Validation of the digital pressure application measurement (PAM) device for detection of primary mechanical hyperalgesia in rat and mouse antigen-induced knee joint arthritis

• Published in: Methods and findings in experimental and clinical pharmacology Vol. 32; no. 8; p. 575
• Main Authors: Leuchtweis, J, Imhof, A-K, Montechiaro, F, Schaible, H-G, Boettger, M K
• Format: Journal Article
• Language: English
• Published: Spain 01.10.2010
• Subjects: Animals; Antigens - immunology; Arthritis, Experimental - immunology; Arthritis, Experimental - physiopathology; Disease Models, Animal; Feedback, Sensory; Female; Hyperalgesia - diagnosis; Knee Joint - immunology; Knee Joint - physiopathology; Mice; Mice, Inbred C57BL; Observer Variation; Pain Measurement - methods; Pain Threshold; Rats; Rats, Inbred Lew; Time Factors
• ISSN: 0379-0355
• DOI: 10.1358/mf.2010.32.8.1532102

Several tests have been developed to obtain mechanical nociceptive withdrawal thresholds for arthritis-associated pain research in preclinical animal models, which are routinely used for testing the efficacy of antinociceptive pharmaceutical candidates.
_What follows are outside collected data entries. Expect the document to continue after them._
Lemma take_object_post s cp c fls p o fl :
  cache_ok s cp c fls → p ∈ slabs_partial c ++ slabs_free c → fls p = o :: fl → has_poison c = false →
  ∃ s' c', take_object cp p s = Ok (o, s') ∧ alloc_post s cp c fls o s' c' (upd p fl fls).
Proof.
  intros Hok Hp Hfl Hpo.
  destruct (take_object_ok s cp c fls p o fl Hok Hp Hfl Hpo) as (s' & c' & E & Hok' & Hsh & Hpg & Hmem).
  assert (Hpp : p ∈ pages c) by (unfold pages; set_solver).
  pose proof Hok as [K1 K2 K3 K4 K5 K6 K7 K8 K9 K10].
  pose proof (K7 p Hpp) as Hsl. rewrite Hfl in Hsl.
  pose proof (so_objs _ _ _ _ _ Hsl o ltac:(by left)) as Ho.
  pose proof (so_nodup _ _ _ _ _ Hsl) as Hnd. apply NoDup_cons in Hnd as [Hnd _].
  pose proof (objs_range c p o K3 Ho) as Hr. unfold SLAB_HDR in Hr. pose proof (ft_size _ K3) as Hsz.
  assert (Hdead : ¬ live_obj c fls o).
  { intros (q & Hq & Hoq & Hl). pose proof (objs_range c q o K3 Hoq) as Hr'. unfold SLAB_HDR in Hr'.
    destruct (Z.eq_dec q p) as [->|Hqp]; [rewrite Hfl in Hl; apply Hl; by left |].
    pose proof (pages_apart p q (K6 p Hpp) (K6 q Hq)). lia. }
  exists s', c'. split; [done |]. split; [done |]. split; [done |]. split; [| split; [done |]].
  { exists p. split; [by apply Hpg |]. rewrite (objs_shape c) by done. by rewrite upd_eq. }
  intros o' Hl'. assert (Hne : o ≠ o') by congruence. destruct Hl' as (q & Hq & Ho' & Hl').
  pose proof (objs_range c q o' K3 Ho') as Hr'. unfold SLAB_HDR in Hr'. split; [| split].
  - exists q. split; [by apply Hpg |]. rewrite (objs_shape c) by done. split; [done |].
    destruct (Z.eq_dec q p) as [->|]; [rewrite upd_eq | by rewrite upd_ne].
    rewrite Hfl, elem_of_cons in Hl'. tauto.
  - destruct (Z.eq_dec q p) as [->|Hqp].
    + pose proof (objs_disjoint c p o o' K3 Ho Ho' Hne). lia.
    + pose proof (pages_apart p q (K6 p Hpp) (K6 q Hq)). lia.
  - intros x Hx. destruct (Z.eq_dec q p) as [->|Hqp]; [apply Hmem; lia |].
    pose proof (pages_apart p q (K6 p Hpp) (K6 q Hq)). apply Hmem; lia.
Qed.

Lemma kmem_cache_alloc_cases s cp c fls :
  cache_ok s cp c fls → has_poison c = false → ctor c = None →
  ∃ o s' c' fls', kmem_cache_alloc cp s = Ok (o, s') ∧
    (o = NULL ∧ slabs_partial c = [] ∧ slabs_free c = [] ∧ c' = set_cstats (add_error (c_stats c)) c ∧ cache_ok s' cp c' fls ∨
     o ≠ NULL ∧ alloc_post s cp c fls o s' c' fls').
Proof.
  intros Hok Hpo Hct. pose proof Hok as [K1 K2 K3 K4 K5 K6 K7 K8 K9 K10].
  assert (Htake : ∀ p, p ∈ slabs_partial c ++ slabs_free c →
    ∃ o s' c' fls', take_object cp p s = Ok (o, s') ∧ o ≠ NULL ∧ alloc_post s cp c fls o s' c' fls').
  { intros p Hp. assert (Hpp : p ∈ pages c) by (unfold pages; set_solver).
    destruct (fls p) as [|o fl] eqn:Efl.
    { exfalso. pose proof (ft_num _ K3). apply elem_of_app in Hp as [Hp|Hp];
        [apply K9 in Hp | apply K10 in Hp]; rewrite Efl in Hp; simpl in Hp; lia. }
    destruct (take_object_post s cp c fls p o fl Hok Hp Efl Hpo) as (s' & c' & E & Hpost).
    exists o, s', c', (upd p fl fls). split; [done |]. split; [| done].
    destruct Hpost as (Hok' & _ & (q & Hq & Ho & _) & _).
    pose proof (objs_range c' q o (ck_fits _ _ _ _ Hok') Ho).
    pose proof (pages_owned_range _ _ q (ck_owned _ _ _ _ Hok') Hq). unfold SLAB_HDR, NULL in *. lia. }
  unfold kmem_cache_alloc. destruct (Z.eqb_spec cp NULL); [done |]. rewrite K1. unfold pick_slab.
  destruct (slabs_partial c) as [|p ps] eqn:Epart.
  2:{ destruct (Htake p ltac:(by left)) as (o & s' & c' & fls' & E & Ho & Hpost).
      exists o, s', c', fls'. split; [exact E |]. by right. }
  destruct (slabs_free c) as [|p ps] eqn:Efree; simpl head; cbv iota.
  2:{ destruct (Htake p ltac:(by left)) as (o & s' & c' & fls' & E & Ho & Hpost).
      exists o, s', c', fls'. split; [exact E |]. by right. }
  clear Htake.
  destruct (cache_grow_ok s cp c fls Hok Hpo Hct) as (r & s1 & c1 & -> & Hsh & Hsame & Hcase). ok_bind.
  destruct Hcase as [(-> & -> & Hok1)|(-> & p & Hp & Hok1 & F1 & F2 & F3)].
  - rewrite (ck_cache _ _ _ _ Hok1). cbn [Z.ltb Z.compare].
    exists NULL, (put_cache cp (set_cstats (add_error (c_stats c)) c) s1), (set_cstats (add_error (c_stats c)) c), fls.
    split; [done |]. left. split; [done |]. split; [done |]. split; [done |]. split; [done |].
    destruct Hok1 as [L1 L2 L3 L4 L5 L6 L7 L8 L9 L10]. split; try done; [simpl; by rewrite lookup_insert_eq | by apply (fits_shape c) |].
    intros q Hq. apply (slab_ok_cache cp c); try done. by apply L7.
  - rewrite (ck_cache _ _ _ _ Hok1), F3. cbn [Z.ltb Z.compare].
    destruct (objs c p) as [|o fl] eqn:Eo.
    { exfalso. pose proof (length_objs c p) as HL. rewrite Eo in HL. simpl in HL. pose proof (ft_num _ K3). lia. }
    assert (Hpo1 : has_poison c1 = false) by (unfold has_poison; destruct Hsh as (_ & _ & _ & _ & -> & _); done).
    destruct (take_object_post s1 cp c1 (upd p (o :: fl) fls) p o fl Hok1) as (s' & c' & E & P1 & P0 & P2 & P3 & P4);
      [rewrite F3; set_solver | by rewrite upd_eq | done |].
    exists o, s', c', (upd p fl (upd p (o :: fl) fls)). split; [exact E |]. right. split.
    { destruct P2 as (q & Hq & Ho & _). pose proof (objs_range c' q o (ck_fits _ _ _ _ P1) Ho).
      pose proof (pages_owned_range _ _ q (ck_owned _ _ _ _ P1) Hq). unfold SLAB_HDR, NULL in *. lia. }
    assert (Hup : ∀ o', live_obj c fls o' → live_obj c1 (upd p (o :: fl) fls) o').
    { intros o' (q & Hq & Ho & Hl). exists q. rewrite (objs_shape c) by done.
      rewrite upd_ne by congruence. split; [| done]. unfold pages in *. rewrite F1, F2, F3. set_solver. }
    pose proof (same_shape_trans _ _ _ Hsh P0) as Hsh2. destruct Hsh as (_ & Esz & _). rewrite Esz in P4.
    split; [done |]. split; [done |]. split; [done |]. split; [intros Hl; by apply P3, Hup |].
    intros o' Hl. destruct (P4 o' (Hup o' Hl)) as (Q1 & Q2 & Q3). split; [done |]. split; [done |].
    intros x Hx. rewrite Q3 by done. destruct Hl as (q & Hq & Ho & _).
    apply (Hsame q Hq). pose proof (objs_range c q o' K3 Ho). unfold SLAB_HDR in *. lia.
Qed.


(** ** Sizes of slabs, and initialisation *)
Lemma calculate_objects_room size align flags :
  4 <= size <= 4056 → Z.land flags SLAB_HWCACHE_ALIGN = 0 →
  let n := calculate_objects 0 size align flags in
  0 < n ∧ SLAB_HDR + n * size <= 4096.
Proof.
  intros Hs Hf. unfold calculate_objects. rewrite Hf. cbn [negb Z.eqb andb]. cbv zeta.
  change (u32 (PAGE_SIZE * Z.shiftl 1 0 - SLAB_HDR)) with 4056. unfold SLAB_HDR.
  assert (0 < 4056 / size) by (apply Z.div_str_pos; lia).
  pose proof (Z.mul_div_le 4056 size). lia.
Qed.

(** The objects of a cache created without cache-line alignment fit into a
    slab.  With it they do not: for every size class of [kmalloc] (all are
    created with that flag) the last object reaches beyond the end of the
    slab, since the remainder of the page is counted as one more object and the
    colour offset is not counted. *)
Theorem new_cache_fits name size align flags ct dt :
  (4 <= size <= 4056 → Z.land flags SLAB_HWCACHE_ALIGN = 0 → fits (new_cache name size align flags ct dt)) ∧
  Forall (λ size, let c := new_cache name size 0 SLAB_HWCACHE_ALIGN ct dt in
                  4096 < SLAB_HDR + colour_off c + num c * object_size c) (take 11 kmalloc_sizes).
Proof.
  split.
  - intros Hs Hf. destruct (calculate_objects_room size align flags Hs Hf) as [Hn Hr].
    unfold new_cache, calculate_colours. rewrite Hf. split; simpl; try done; lia.
  - repeat constructor.
Qed.

Lemma new_cache_num name n ct dt :
  0 < n <= KMALLOC_MAX_SIZE → num (new_cache name n 0 SLAB_HWCACHE_ALIGN ct dt) ≠ 0.
Proof.
  intros Hn. unfold new_cache. destruct (calculate_colours _ _) as [a b]. simpl. unfold calculate_objects.
  change (u32 (PAGE_SIZE * Z.shiftl 1 0 - SLAB_HDR)) with 4056. cbv zeta.
  assert (0 <= 4056 / n) by (apply Z.div_pos; lia).
  change (negb (Z.land SLAB_HWCACHE_ALIGN SLAB_HWCACHE_ALIGN =? 0)) with true. cbn [andb].
  case Z.leb_spec; intros Hm; [lia |].
  assert (4056 / n ≠ 0); [| done]. intros Hz. apply Z.div_small_iff in Hz; [| lia].
  rewrite Z.mod_small in Hm; lia.
Qed.

Lemma create_class name n s bs :
  heap_ok (sheap s) bs → 0 < n →
  ∃ cp s', kmem_cache_create name n 0 SLAB_HWCACHE_ALIGN None None s = Ok (cp, s') ∧
    (KMALLOC_MAX_SIZE < n → cp = NULL) ∧ ∃ bs', heap_ok (sheap s') bs'.
Proof.
  intros Hok Hn. unfold kmem_cache_create. destruct (Z.eqb_spec n 0); [lia |]. cbn [orb].
  destruct (Z.ltb_spec KMALLOC_MAX_SIZE n) as [Hb|Hb].
  { exists NULL, s. split; [done |]. split; [done |]. by exists bs. }
  unfold on_heap. destruct (kmalloc_returns CACHE_STRUCT _ _ Hok ltac:(unfold CACHE_STRUCT; lia)) as (cp & h & Hk).
  destruct (kmalloc_heap_ok CACHE_STRUCT _ _ _ _ Hok ltac:(unfold CACHE_STRUCT; lia) Hk) as [bs' Hok'].
  rewrite Hk. ok_bind. destruct (cp =? NULL).
  { exists NULL, (set_sheap h s). split; [done |]. split; [lia |]. by exists bs'. }
  destruct (Z.eqb_spec (num (new_cache name n 0 SLAB_HWCACHE_ALIGN None None)) 0) as [Hz|_].
  { exfalso. by apply (new_cache_num name n None None). }
  eexists cp, _. split; [done |]. split; [lia |]. by exists bs'.
Qed.

Lemma create_classes_panics sizes : ∀ made s bs,
  heap_ok (sheap s) bs →
  Forall (λ n, 0 < n ∧ ∃ name, sprintf (bytes_of "kmalloc-%d") [AInt n] = Ok name) sizes →
  Exists (λ n, KMALLOC_MAX_SIZE < n) sizes →
  create_classes sizes made s = Panic "Failed to create kmalloc cache".
Proof.
  induction sizes as [|n sizes IH]; intros made s bs Hok Hall Hex; [by inversion Hex |].
  inversion Hall as [|? ? [Hn [name Hname]] Hall']; subst. cbn [create_classes]. rewrite Hname. ok_bind.
  destruct (create_class name n s bs Hok Hn) as (cp & s' & -> & Hnull & bs' & Hok'). ok_bind.
  destruct (Z.eqb_spec cp NULL) as [|Hcp]; [done |].
  apply (IH _ _ bs' Hok' Hall'). inversion Hex; subst; [| done]. exfalso. by apply Hcp, Hnull.
Qed.

(** [slab_init] panics on every well-formed heap: its largest size class,
    16384 bytes, is above the limit of [kmem_cache_create]. *)
Theorem slab_init_panics s bs :
  heap_ok (sheap s) bs → slab_init s = Panic "Failed to create kmalloc cache".
Proof.
  intros Hok. apply (create_classes_panics _ _ _ bs); [done | |].
  - unfold kmalloc_sizes. repeat constructor; try lia;
      (eexists; apply vsnprintf_take; [unfold INT_MAX; lia | vm_compute; reflexivity]).
  - unfold kmalloc_sizes. do 11 apply Exists_cons_tl. apply Exists_cons_hd. vm_compute. reflexivity.
Qed.

(** ** Poisoned slabs *)
Lemma fill_words_below n : ∀ a b m x, x < a → load (fill_words n a b m) x = load m x.
Proof.
  induction n as [|n IH]; intros a b m x Hx; simpl; [done |].
  rewrite IH by lia. apply load_store_ne. lia.
Qed.

Lemma poison_below n : ∀ a size b k m x,
  0 <= a → 0 <= size → a + Z.of_nat n * size < 4294967296 → x < a →
  load (each_object n a size (λ o, memset o b k) m) x = load m x.
Proof.
  induction n as [|n IH]; intros a size b k m x Ha Hs Hb Hx; cbn [each_object]; [done |].
  rewrite u32_small by (unfold is_u32; nia). rewrite IH by nia. by apply fill_words_below.
Qed.

(** In a cache with [SLAB_POISON] the links of a new slab's free list are
    overwritten: the word in the first object, which becomes the free list when
    that object is allocated, is the poison and not the next object. *)
Theorem poison_breaks_freelist cp c p m :
  fits c → 0 < p → p + 4096 < 4294967296 → has_poison c = true → ctor c = None →
  load (init_slab cp c p m) (obj c p 0) = 0x5A5A5A5A.
Proof.
  intros Hf Hp Hb Hpo Hct. pose proof Hf as [H1 H2 H3 H4 H5]. unfold init_slab.
  rewrite Hpo, Hct, H5. cbv zeta. unfold SLAB_HDR in *.
  rewrite (u32_small (p + 40 + colour_off c)) by (unfold is_u32; nia).
  replace (obj c p 0) with (p + 40 + colour_off c) by (unfold obj, SLAB_HDR; lia).
  destruct (Z.to_nat (num c)) as [|n] eqn:En; [lia |]. cbn [each_object].
  rewrite u32_small by (unfold is_u32; nia). rewrite poison_below by nia. unfold memset.
  destruct (Z.to_nat (object_size c / 4)) as [|k] eqn:Ek; [lia |]. cbn [fill_words].
  rewrite fill_words_below by lia. by rewrite load_store_eq.
Qed.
Here, we aimed to validate a recently introduced and commercially available digital pressure application measurement (PAM) device for the detection of primary mechanical hyperalgesia in a model of antigen-induced knee joint arthritis (AIA) in rats and mice. Two particular advantages of the PAM device are visual feedback control of the force increase rate and the detection of the complete threshold range. Using PAM, we were able to quantify mechanical thresholds at the knee joint in rats and mice (400 and 350 g, respectively) before and during the time course of AIA (approximately 100 g for rats and mice in the acute phase). Inter-observer agreement was generally higher when using PAM instead of an analog dynamometer. In conclusion, the digital PAM device is a suitable apparatus to detect primary mechanical hyperalgesia in experimental knee joint arthritis in rats and mice. The use of this device allows visual feedback control of the stimulus rate, thus minimizing the chances of confounding factors arising from differences in ramp speed.